MacMullen leads a life dedicated to historical reenactment and conservation because he believes he can “learn something from it.” He learns from each figure he plays and gains “a little more understanding for what it was like to be them.” His ambition to restore the Woodin Street Cemetery stems from similar reasons: “I want to find out as much as I can about who they were.”

The bodies buried in the Woodin Street Cemetery currently dwell in obscurity, having been neglected by the living. A sign arching from the gate enclosing the graveyard once read “Unto the Least of These,” a biblical reference that reveals that those entombed there were poor people — people with nowhere else to go. That very sign is now missing many of its letters, so that it has become almost indecipherable. Perhaps the people interred in Woodin were allowed to be forgotten because they were “the Least of These.” But MacMullen refuses to let this stay the case.

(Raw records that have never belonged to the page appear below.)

Definition parent_main : iprog Z :=
  shmfd ← isys "shm_open" [AS name; AI (Z.lor 2 O_CREAT)];
  x ← (if shmfd <? 0 then iperror "shm_open" ≫= fun _ => mret (1, 0)
       else
         rv ← isys "ftruncate" [AI shmfd; AI buffer_size];
         if rv <? 0 then iperror "ftruncate" ≫= fun _ => mret (1, 0)
         else
           buffer ← isys "mmap" [AI shmfd];
           if ptr_neg buffer then iperror "mmap" ≫= fun _ => mret (1, buffer)
           else
             iprintf (cat ["parent created shmem (size "; fmt_d buffer_size; ") at "; fmt_p buffer; nl]) ≫= fun _ =>
             f ← ifork;
             rc ← match f with
                  | FailedFork => iperror "fork" ≫= fun _ => mret 1
                  | InChild => exec_child "posix_shared_memory_child"
                  | InParent cpid => parent buffer cpid
                  end;
             mret (rc, buffer));
  parent_cleanup (snd x) shmfd ≫= fun _ =>
  mret (fst x).

Definition child (shmfd buffer : Z) : iprog Z :=
  iprintf (cat ["child accessed shmem (size "; fmt_d buffer_size; ") at "; fmt_p buffer; nl]) ≫= fun _ =>
  me ← igetpid;
  iprintf (cat ["execve'd child pid is "; fmt_d me; nl]) ≫= fun _ =>
  ido "store" [AI buffer; AI 0; AB (bytes_of (snprintf buffer_size message) ++ [0])] ≫= fun _ =>
  let size := strlen message in
  if size <=? 0 then iperror "snprintf" ≫= fun _ => mret 1
  else
    t ← icall "loadstr" [AI buffer; AI 0];
    iprintf (cat ["execve'd child wrote to shared memory buffer: "; text_of (snd t); nl]) ≫= fun _ =>
    mret 0.

Definition child_main : iprog Z :=
  shmfd ← isys "shm_open" [AS name; AI 2];
  x ← (if shmfd <? 0 then iperror "shm_open" ≫= fun _ => mret (1, 0)
       else
         buffer ← isys "mmap" [AI shmfd];
         if ptr_neg buffer then iperror "mmap" ≫= fun _ => mret (1, buffer)
         else rc ← child shmfd buffer; mret (rc, buffer));
  iwhen (ptr_pos (snd x)) (ido "munmap" [AI (snd x)]) ≫= fun _ =>
  iwhen (0 <? shmfd) (ido "close" [AI shmfd]) ≫= fun _ =>
  mret (fst x).
(* ===== verification/IpcSysV.v ===== *)
(** The System V pairs of
    src/ipc/posix_ipc/more_demos/hildstrom_ipc_sysv_posix: a parent and a child that
    executes a program of its own meet at a message queue, a semaphore or a shared
    memory segment; and sysv_shared_memory_private.c, a parent and a child of the same
    program on a private segment.

    A System V identifier may be 0, which the programs take for "no object" when they
    clean up: [first] says whether the first identifier is 0. *)
From stdpp Require Import relations.
From S2P Require Import Prelude CMonad CLib IpcSys IpcPosix.
#[local] Open Scope Z_scope.

Definition kernel (first : bool) : ipc := Ipc [] [] (if first then 0 else 1).

(** [if (id > 0) ...ctl(id, IPC_RMID)] *)
Definition remove (id : Z) : iprog unit := iwhen (0 <? id) (ido "ipc_rmid" [AI id]).

(** ** sysv_message_queue_file_parent.c and sysv_message_queue_file_child.c *)

Module SvMq.

Definition path : string := "msgfile".

Definition parent (msgid cpid : Z) : iprog Z :=
  me ← igetpid;
  iprintf (cat ["parent pid is "; fmt_d me; " and child pid is "; fmt_d cpid; nl]) ≫= fun _ =>
  ido "sleep" [AI 1] ≫= fun _ =>
  iprintf (cat ["parent delay"; nl]) ≫= fun _ =>
  ido "sleep" [AI 2] ≫= fun _ =>
  iprintf (cat ["parent about to send message"; nl]) ≫= fun _ =>
  rv ← isys "msgsnd" [AI msgid; AI 1234; AB []];
  if rv <? 0 then iperror "msgsnd" ≫= fun _ => mret 1
  else iwait ≫= fun _ => mret 0.

Definition parent_main : iprog Z :=
  key ← isys "ftok" [AS path; AI 82];
  x ← (if key <? 0 then iperror "ftok" ≫= fun _ => mret (1, 0)
       else
         msgid ← isys "msgget" [AI key; AI (Z.lor IPC_CREAT 438)];
         if msgid <? 0 then iperror "msgget" ≫= fun _ => mret (1, msgid)
         else
           f ← ifork;
           rc ← match f with
                | FailedFork => iperror "fork" ≫= fun _ => mret 1
                | InChild => exec_child "sysv_message_queue_file_child"
                | InParent cpid => parent msgid cpid
                end;
           mret (rc, msgid));
  remove (snd x) ≫= fun _ =>
  mret (fst x).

When he unearths the rocks buried with these bodies, he will refer to the Woodin Street Cemetery Burial Book, in which almost every interment has been documented. He will look at the number of this disc appended to the rock and refer to a lot number. This lot number will reveal Name and Date of Death: Eloise Horning (1–16–1933), Mary Patton (5–23–1972), Emanuel Clark (6–10–1983). Not a single one of these 1,887 bodies will be left unknown.

He said, “These people lived their lives. They had relatives — mothers, fathers, sons. Now they’re dead, and nobody knows they’re there. Their whole lives added up to no one knowing they’re there. I don’t think that’s fair. That’s why I’m doing this. That’s why I’d still be doing this, even if nobody asked me to.”